> _Task_:
Among the entries that follow, the required portion opens with the line containing "assert (Forall event_ok evs) as He." and closes with the line containing "set (evs := [Read". Give that portion again exactly, and nothing else.

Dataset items
(** C12. The tunnel is a byte stream from application to application: of two ends
    joined by any network, one writes buffers of any size, the stream takes them
    from its channel piece by piece, and the other reads into buffers of any
    size while packs arrive.  The bytes read are a beginning of the bytes
    written, and each write answered the length of its buffer. *)
Theorem bytes_arrive_in_order id t1 t2 a b l evs :
  reachable id t1 t2 (a, b) -> in_bound a -> in_bound b ->
  written a `prefix_of` l.*1 -> Forall (fun d => zlen d < 2 ^ 63) l.*1 ->
  arrivals evs `prefix_of` delivered (rx b) -> Forall (fun ev => forall room, ev = Read room -> 0 < room) evs ->
  exists sa sb out,
    writes l stream_open = (Ok ((fun x => Ready (zlen x.1)) <$> l), sa) /\ pieces sa = l.*1 /\
    read_events evs stream_open = (Ok out, sb) /\ out `prefix_of` concat l.*1.
Proof.
  intros Hr Ha Hb Hw Hl Hev Hroom. destruct (reachable_net_inv _ _ _ _ Hr Ha Hb) as [[Hri _ _] _]. cbn in Hri.
  assert ((datas <$> arrivals evs) `prefix_of` l.*1) as Hpre.
  { etransitivity; [|exact Hw]. transitivity (datas <$> delivered (rx b)).
    { destruct Hev as [k ->]. rewrite fmap_app. by eexists. }
    rewrite (ri_prefix _ _ Hri). apply prefix_take. }
  destruct (writes_ok l stream_open eq_refl eq_refl) as (sa & Ea & Hp).
  assert (Forall event_ok evs) as He.
  { apply Forall_forall. intros ev Hin. destruct ev as [d| |room]; cbn; [|done|by eapply (proj1 (Forall_forall _ _) Hroom)].
    rewrite Forall_forall in Hl. apply Hl. destruct Hpre as [k Hk]. rewrite Hk. apply elem_of_app. left.
    apply list_elem_of_fmap. exists d. split; [done|]. unfold arrivals. apply list_elem_of_bind.
    exists (Arrive d). split; [by constructor|done]. }
  destruct (read_events_ok evs stream_open) as (out & sb & Eb & _ & Hout); [done|constructor|done|].
  exists sa, sb, out. split_and!; [exact Ea|exact Hp|exact Eb|].
  destruct Hpre as [k Hk]. exists (at_hand sb ++ concat k). cbn in Hout. by rewrite Hk, concat_app, Hout, <- app_assoc.
Qed.

(** One buffer of three bytes, written after a wait and read two bytes at a
    time. *)
Definition demo_a : Endpoint :=
  mkEnd (stream_to_stream_pack [1; 2; 3] 0 (stream_new 7 0)).2 recv_new 1 [[1; 2; 3]] false.
Definition demo_b : Endpoint :=
  let t := turn (Got (PData (mkData (mkDataHeader 7 1 3) [1; 2; 3]))) [] (stream_new 7 0) recv_new in
  mkEnd t.1 t.2 0 [] false.

Lemma bytes_arrive_in_order_witness : exists sa sb,
  writes [([1; 2; 3], 1%nat)] stream_open = (Ok [Ready 3], sa) /\
  read_events [Read 2; Arrive (mkData (mkDataHeader 7 1 3) [1; 2; 3]); Read 2; Read 2] stream_open = (Ok [1; 2; 3], sb) /\
  [1; 2; 3] `prefix_of` concat [[1; 2; 3]].
Proof.
  set (evs := [Read 2; Arrive (mkData (mkDataHeader 7 1 3) [1; 2; 3]); Read 2; Read 2]).
  assert (reachable 7 0 0 (demo_a, demo_b)) as Hr.
  { eapply reach_step; [eapply reach_step; [apply reach_init|]|].
    - apply net_left, (step_write _ (end_new 7 0) [1; 2; 3] 1); by vm_compute.
    - apply (net_right demo_a (end_new 7 0) demo_b).
      apply (step_receive _ (end_new 7 0) (Got (PData (mkData (mkDataHeader 7 1 3) [1; 2; 3]))) []); [done|].
      intros q [= <-]. unfold sent. vm_compute. constructor. }
  destruct (bytes_arrive_in_order 7 0 0 demo_a demo_b [([1; 2; 3], 1%nat)] evs) as (sa & sb & out & E1 & _ & E2 & P); try done.
  - by repeat constructor.
  - repeat constructor; intros room [= <-]; done.
  - exists sa, sb. assert (out = [1; 2; 3]) as -> by (vm_compute in E2; by injection E2 as <- _).
    by split_and!.
Defined.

> _Solution to the problem_:
  assert (Forall event_ok evs) as He.
  { apply Forall_forall. intros ev Hin. destruct ev as [d| |room]; cbn; [|done|by eapply (proj1 (Forall_forall _ _) Hroom)].
    rewrite Forall_forall in Hl. apply Hl. destruct Hpre as [k Hk]. rewrite Hk. apply elem_of_app. left.
    apply list_elem_of_fmap. exists d. split; [done|]. unfold arrivals. apply list_elem_of_bind.
    exists (Arrive d). split; [by constructor|done]. }
  destruct (read_events_ok evs stream_open) as (out & sb & Eb & _ & Hout); [done|constructor|done|].
  exists sa, sb, out. split_and!; [exact Ea|exact Hp|exact Eb|].
  destruct Hpre as [k Hk]. exists (at_hand sb ++ concat k). cbn in Hout. by rewrite Hk, concat_app, Hout, <- app_assoc.
Qed.

(** One buffer of three bytes, written after a wait and read two bytes at a
    time. *)
Definition demo_a : Endpoint :=
  mkEnd (stream_to_stream_pack [1; 2; 3] 0 (stream_new 7 0)).2 recv_new 1 [[1; 2; 3]] false.
Definition demo_b : Endpoint :=
  let t := turn (Got (PData (mkData (mkDataHeader 7 1 3) [1; 2; 3]))) [] (stream_new 7 0) recv_new in
  mkEnd t.1 t.2 0 [] false.

Lemma bytes_arrive_in_order_witness : exists sa sb,
  writes [([1; 2; 3], 1%nat)] stream_open = (Ok [Ready 3], sa) /\
  read_events [Read 2; Arrive (mkData (mkDataHeader 7 1 3) [1; 2; 3]); Read 2; Read 2] stream_open = (Ok [1; 2; 3], sb) /\
  [1; 2; 3] `prefix_of` concat [[1; 2; 3]].
Proof.
  set (evs := [Read 2; Arrive (mkData (mkDataHeader 7 1 3) [1; 2; 3]); Read 2; Read 2]).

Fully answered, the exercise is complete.